§ Exercise directions
Set down a precise copy of the whole listing.

Given data section start

(* ===== verification/BStarTreeLeaves.v ===== *)
(** * Inserting into a leaf

    The changes an insertion makes at the leaf level: the entry goes into its
    leaf, into two neighbours that share their entries anew, or into the halves
    of a split leaf.  In each case the index represents the old entries and the
    new one, in order. *)

From stdpp Require Import sorting.
From S2P Require Import Prelude BinaryIO Values Serialization Disk PageStore KeyEncoder.
From S2P Require Import BStarTree BStarTreePages BStarTreeHeap BStarTreeLevels BStarTreeOrder BStarTreeSearch.
From S2P Require Import BStarTreeInsert.

(** Replacing the bound in front of a slot; the first slot has none. *)
Definition rebound (b : option Value) (key : Value) : option Value :=
  match b with None => None | Some _ => Some key end.

(** A node below a parent whose children changed. *)
Lemma path_after st st1 path lvu Au su Cu hu fu ru hu' r' K1 x K2 :
  at_node st path lvu Au su Cu -> a_md st1 = a_md st -> a_heap st !! su.2 = Some (NInt hu fu ru) ->
  (forall id, id ∈ ids ((Au ++ su :: Cu) :: lvu) -> id <> su.2 -> a_heap st1 !! id = a_heap st !! id) ->
  a_heap st1 !! su.2 = Some (NInt hu' fu r') -> is_root hu' = is_root hu -> as_kids su.1 fu r' = K1 ++ x :: K2 ->
  path_to (a_heap st1) (root_page_id (a_md st1)) (mkSearchPathEntry su.2 (zlen K1) :: path) ((Au ++ su :: Cu) :: lvu)
    (expand (a_heap st) Au ++ K1) x (K2 ++ expand (a_heap st) Cu).
Proof.
  intros (Hp & Hint & Hnd) Hmd Hu Hsame Hu' Hr EK. rewrite Hmd. pose proof (NoDup_level _ _ _ _ Hnd) as (HA & HC & Hlv).
  setoid_rewrite ids_cons in Hsame. setoid_rewrite elem_of_app in Hsame. setoid_rewrite elem_of_snd_app in Hsame.
  setoid_rewrite fmap_cons in Hsame. setoid_rewrite elem_of_cons in Hsame.
  apply Forall_app in Hint as [HiA [(h0 & f0 & r0 & Hu0 & Hr0) HiC]%Forall_cons].
  rewrite Hu in Hu0. injection Hu0 as <- <- <-.
  assert (forall id, id ∈ Au.*2 -> a_heap st1 !! id = a_heap st !! id) as EA by (intros; apply Hsame; [auto|congruence]).
  assert (forall id, id ∈ Cu.*2 -> a_heap st1 !! id = a_heap st !! id) as EC by (intros; apply Hsame; [auto|congruence]).
  rewrite <- (expand_ext _ _ _ EA), <- (expand_ext _ _ _ EC). apply path_down.
  - apply (path_to_frame (a_heap st)); [|done]. intros. apply Hsame; [auto|congruence].
  - apply Forall_app_2; [by apply (inner_ext (a_heap st))|]. constructor; [|by apply (inner_ext (a_heap st))].
    exists hu', fu, r'. split; [done|]. by rewrite Hr.
  - by rewrite (kids_as _ _ _ _ _ Hu').
Qed.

Given data section end

§ The answer
(* ===== verification/BStarTreeLeaves.v ===== *)
(** * Inserting into a leaf

    The changes an insertion makes at the leaf level: the entry goes into its
    leaf, into two neighbours that share their entries anew, or into the halves
    of a split leaf.  In each case the index represents the old entries and the
    new one, in order. *)

From stdpp Require Import sorting.
From S2P Require Import Prelude BinaryIO Values Serialization Disk PageStore KeyEncoder.
From S2P Require Import BStarTree BStarTreePages BStarTreeHeap BStarTreeLevels BStarTreeOrder BStarTreeSearch.
From S2P Require Import BStarTreeInsert.

(** Replacing the bound in front of a slot; the first slot has none. *)
Definition rebound (b : option Value) (key : Value) : option Value :=
  match b with None => None | Some _ => Some key end.

(** A node below a parent whose children changed. *)
Lemma path_after st st1 path lvu Au su Cu hu fu ru hu' r' K1 x K2 :
  at_node st path lvu Au su Cu -> a_md st1 = a_md st -> a_heap st !! su.2 = Some (NInt hu fu ru) ->
  (forall id, id ∈ ids ((Au ++ su :: Cu) :: lvu) -> id <> su.2 -> a_heap st1 !! id = a_heap st !! id) ->
  a_heap st1 !! su.2 = Some (NInt hu' fu r') -> is_root hu' = is_root hu -> as_kids su.1 fu r' = K1 ++ x :: K2 ->
  path_to (a_heap st1) (root_page_id (a_md st1)) (mkSearchPathEntry su.2 (zlen K1) :: path) ((Au ++ su :: Cu) :: lvu)
    (expand (a_heap st) Au ++ K1) x (K2 ++ expand (a_heap st) Cu).
Proof.
  intros (Hp & Hint & Hnd) Hmd Hu Hsame Hu' Hr EK. rewrite Hmd. pose proof (NoDup_level _ _ _ _ Hnd) as (HA & HC & Hlv).
  setoid_rewrite ids_cons in Hsame. setoid_rewrite elem_of_app in Hsame. setoid_rewrite elem_of_snd_app in Hsame.
  setoid_rewrite fmap_cons in Hsame. setoid_rewrite elem_of_cons in Hsame.
  apply Forall_app in Hint as [HiA [(h0 & f0 & r0 & Hu0 & Hr0) HiC]%Forall_cons].
  rewrite Hu in Hu0. injection Hu0 as <- <- <-.
  assert (forall id, id ∈ Au.*2 -> a_heap st1 !! id = a_heap st !! id) as EA by (intros; apply Hsame; [auto|congruence]).
  assert (forall id, id ∈ Cu.*2 -> a_heap st1 !! id = a_heap st !! id) as EC by (intros; apply Hsame; [auto|congruence]).
  rewrite <- (expand_ext _ _ _ EA), <- (expand_ext _ _ _ EC). apply path_down.
  - apply (path_to_frame (a_heap st)); [|done]. intros. apply Hsame; [auto|congruence].
  - apply Forall_app_2; [by apply (inner_ext (a_heap st))|]. constructor; [|by apply (inner_ext (a_heap st))].
    exists hu', fu, r'. split; [done|]. by rewrite Hr.
  - by rewrite (kids_as _ _ _ _ _ Hu').
Qed.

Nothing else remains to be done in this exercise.